Court of Appeals of Indiana.
Aug 28, 2015
39 N.E.3d 416 (Ind. App. 2015)

Opinion

No. 49A05–1502–CR–43.

08-28-2015

David GOODIN, Appellant–Defendant, v. STATE of Indiana, Appellee–Plaintiff.

Barbara J. Simmons, Oldenburg, IN, Attorney for Appellant. Gregory F. Zoeller, Attorney General of Indiana, Monika Prekopa Talbot, Deputy Attorney General, Indianapolis, IN, Attorneys for Appellee.


Barbara J. Simmons, Oldenburg, IN, Attorney for Appellant.

Gregory F. Zoeller, Attorney General of Indiana, Monika Prekopa Talbot, Deputy Attorney General, Indianapolis, IN, Attorneys for Appellee.

MEMORANDUM DECISION

ROBB, Judge.

Case Summary and Issue

[1] Following a bench trial, David Goodin was convicted of possession of paraphernalia, a Class A misdemeanor. Goodin appeals, raising the following issue for our review: whether the trial court abused its discretion by admitting evidence seized during an inventory search. Concluding that the trial court did not abuse its discretion, we affirm.

Facts and Procedural History

[2] On October 30, 2014, Officer Kyle Flynn of the Indianapolis Metropolitan Police Department (“IMPD”) was patrolling in the area of 38th Street and Sherman Drive. Officer Flynn was traveling westbound on 38th Street when he observed a maroon Chevrolet pickup truck with a temporary paper license plate. Officer Flynn ran a license plate check and discovered that the plate was registered to a teal Chevrolet. Based on this discrepancy, Officer Flynn initiated a traffic stop at 38th Street and Adams Street.

[3] Goodin was driving. When Officer Flynn requested Goodin's driver's license and registration, Goodin said that he had just purchased the vehicle but did not have the registration or any documentation to prove that the vehicle had just been purchased. Officer Flynn returned to his vehicle to run a check on the truck's VIN number. After determining that the truck was not registered and would need to be towed, Officer Flynn asked Goodin to exit the vehicle. Officer Flynn then conducted an inventory search. He arrested Goodin upon discovering a syringe and a burnt spoon in the center console. Goodin admitted that the paraphernalia was his and told Officer Flynn that he was a heroin addict. The spoon later tested positive for heroin residue.
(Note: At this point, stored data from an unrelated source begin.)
(* ===== verification/TaskGrowth.v ===== *)
(** * TaskGrowth: what the task operations never take back

    [grows P] relates the tables before and after: rows and what they were born as,
    attempt numbers, verdicts, plans, terminal work and finished jobs stay; the ledger
    only gained rows of [P], up to the payout status of a credit; a balance that the
    ledger explained is still explained.  It is a preorder, it holds of every statement
    ([grows_store], [grows_updates], [grows_books], ...) and so, by the tactic [grow], of
    every operation of [TaskStore] and [Verification].  [verify_Ok] and [grows_accept]
    say what applying a plan comes to. *)
From stdpp Require Import base numbers list gmap strings pretty.
From Stdlib Require Import SpecFloat.
From S2P Require Import Prelude.
From S2P Require Import Float64.
From S2P Require Import Sha256.
From S2P Require Import Currency.
From S2P Require Import LedgerWrite.
From S2P Require Import Purse.
From S2P Require Import TaskStore.
From S2P Require Import Verification.
Local Open Scope Z_scope.
Local Open Scope go_scope.

(** *** The ledger, up to payout statuses

    A clawback rewrites the payout status of a credit in place; everything else of a row
    is written once. *)
Definition money (r : row) : row := set_payout_status "" r.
[4] On October 31, 2014, the State charged Goodin with possession of paraphernalia, a Class A misdemeanor. During a bench trial on January 13, 2015, the State did not introduce IMPD's formal written policy on inventory searches and relied solely on officer testimony to establish the foundation for the search. Officer Flynn testified:

[Officer Flynn:] An inventory search—the whole purpose of the search is to identify any illegal substances, firearms, anything that should not be in the vehicle according to the law; also for liability purposes to make sure there's nothing of value in the vehicle, uh, so that property or money is going to be towed can stay in the vehicle for liability reasons, that its [sic] properly documented. If it's something like money, something of extreme value like a plasma screen ... we will take that down to the Property Room.

* * *

[Defense counsel:] [Y]ou're trained to know the department's policy and procedure manual, is that correct?

[Officer Flynn:] Correct.

[Defense counsel:] The General Rule Order, uh, requiring what the policy is for towing and impounding a vehicle?

[Officer Flynn:] Correct.

[Defense counsel:] What is the first thing that you have to do when you decide or determine that you have to impound a vehicle?
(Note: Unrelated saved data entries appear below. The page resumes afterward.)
(* ===== verification/TaskExamples.v ===== *)
(** * TaskExamples: one prepaid job, run

    A job of one task, claimed, committed, verified, charged and settled, and the same
    job when the no-peer watchdog puts its task back after it was charged: the histories
    at which the theorems of [TaskLifecycle], [TaskIdle], [TaskBudget], [TaskPrepaid] and
    [Disputes] are applied. *)
From stdpp Require Import base numbers list gmap strings pretty.
From Stdlib Require Import SpecFloat.
From S2P Require Import Prelude.
From S2P Require Import Float64.
From S2P Require Import Sha256.
From S2P Require Import Currency.
From S2P Require Import LedgerWrite.
From S2P Require Import Purse.
From S2P Require Import ObservedOutput.
From S2P Require Import TaskStore.
From S2P Require Import Verification.
From S2P Require Import TaskGrowth.
From S2P Require Import TaskLifecycle.
From S2P Require Import TaskIdle.
From S2P Require Import TaskBudget.
From S2P Require Import TaskPrepaid.
From S2P Require Import Disputes.
Local Open Scope Z_scope.
Local Open Scope go_scope.
(** With the other fields valid, parameters within their ranges give a
    valid construction. *)
Lemma params_in_range_accepted raw r :
  accepted (LlamaConfig_new os_path_exists raw) = true ->
  params_in_range r ->
  accepted (LlamaConfig_new os_path_exists (set_generation_params r raw)) = true.
Proof.
  intros H (Ht & Hp & Hk).
  destruct (LlamaConfig_new os_path_exists raw) as [errs|c] eqn:Hnew;
    [discriminate|].
  apply constructed_checks in Hnew as (He & Hn & Hpath & Hg & Hc & _).
  destruct raw as [e n p g cx t tp tk]. destruct r as [rt rp rk].
  unfold LlamaConfig_new, set_generation_params, set_top_k, set_top_p,
    set_temperature. cbv zeta.
  cbn [raw_engine raw_model_name raw_llama_model_path raw_llama_gpu_layers
       raw_llama_context_size raw_llama_temperature raw_llama_top_p
       raw_llama_top_k temperature top_p top_k] in *.
  rewrite He, Hn, Hpath, Hg, Hc. cbn [with_default].
  rewrite (check_float_range_ok _ _ _ Ht), (check_float_range_ok _ _ _ Hp),
    (check_int_ge_ok _ _ Hk).
  reflexivity.
Qed.

End Constructing.

(** ** Not-a-number, and the two files together *)

Section Together.

Variable float_of_str : string -> option float.
Variable int_of_str : string -> option Z.
Variable os_path_exists : string -> bool.

(** X19.  Not-a-number is never taken for a value in range: the bounded
    float prompt answers a line that parses as NaN with the range error and
    reads again, whatever the bounds. *)
Theorem nan_is_rejected question default min_val max_val line rest out :
  strip line <> "" ->
  float_of_str (strip line) = Some nan ->
  ask_float float_of_str question default min_val max_val
            (mkWorld (line :: rest) out)
  = ask_float float_of_str question default min_val max_val
              (mkWorld rest
                       (out ++ [Prompt (float_prompt question default);
                                print_error
                                  (float_range_error min_val max_val)])).
Proof.
  intros Hne Hnan.
  apply while_true_retry. unfold ask_float_body. cbv zeta.
  destruct (is_empty (strip line)) eqn:E;
    [apply is_empty_true in E; contradiction|].
  rewrite Hnan. unfold float_between. rewrite leb_nan_r. reflexivity.
Qed.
[Officer Flynn:] When an inventory—or when we're impounding a vehicle, uh, we will call for a tow truck. We will, once they're on the scene, we'll complete a tow slip with a case number, CAD number, uh, if there is a case number attached to it; and let's see, we'll document the owner, plate, if it's properly plated, date, time, any other, uh, piece of information that are [sic] pertinent to the investigation, and uh, we'll state if there's anything of value in the car, and I will note that on the tow slip, or in the report; or we will release property to the owner or family or friends that may arrive on the scene....

[Defense counsel:] [S]o all property discovered is supposed to be listed in some report; is that correct?

[Officer Flynn:] I'm not sure all property, but?

Transcript at 14, 29–30. Defense counsel also questioned Officer Flynn about the property in the vehicle at the time of the search and whether Officer Flynn made an inventory list:

[Defense counsel:] Did you find any other property in Mr. Goodin's vehicle?

[Officer Flynn:] There were other objects, property in the car.

[Defense counsel:] Did you make a list of that property?

[Officer Flynn:] Negative.

[Defense counsel:] Did you bring that property to the Property Room?

[Officer Flynn:] Negative.

[Defense counsel:] Okay. Do you remember any—what that property was that you found?

[Officer Flynn:] I cannot recall anything of substantial value that I as an officer would reasonably believe ... would be taken out of the vehicle....

Id. at 31–32.

[5] Goodin objected to the admission of the syringe and spoon, arguing the State had failed to establish that the inventory search was properly conducted in conformity with IMPD policy and procedure. The trial court overruled Goodin's objection and found Goodin guilty as charged. The trial court sentenced Goodin to 365 days in the Marion County Jail, with credit for two days served and the remainder suspended to probation. He now appeals.

Discussion and Decision

I. Standard of Review

[6] Goodin contends that the inventory search was improperly conducted and therefore violated his rights under the Fourth Amendment to the United States Constitution and Article 1, Section 11 of the Indiana Constitution. When a defendant challenges the constitutionality of a search following a completed trial, the issue is whether the trial court abused its discretion by admitting the evidence found during the search. Bulthuis v. State, 17 N.E.3d 378, 382 (Ind.Ct.App.2014), trans. denied. The trial court abuses its discretion only if its decision was clearly against the logic and effect of the facts and circumstances before it, or if the trial court has misinterpreted the law. Id. at 382–83.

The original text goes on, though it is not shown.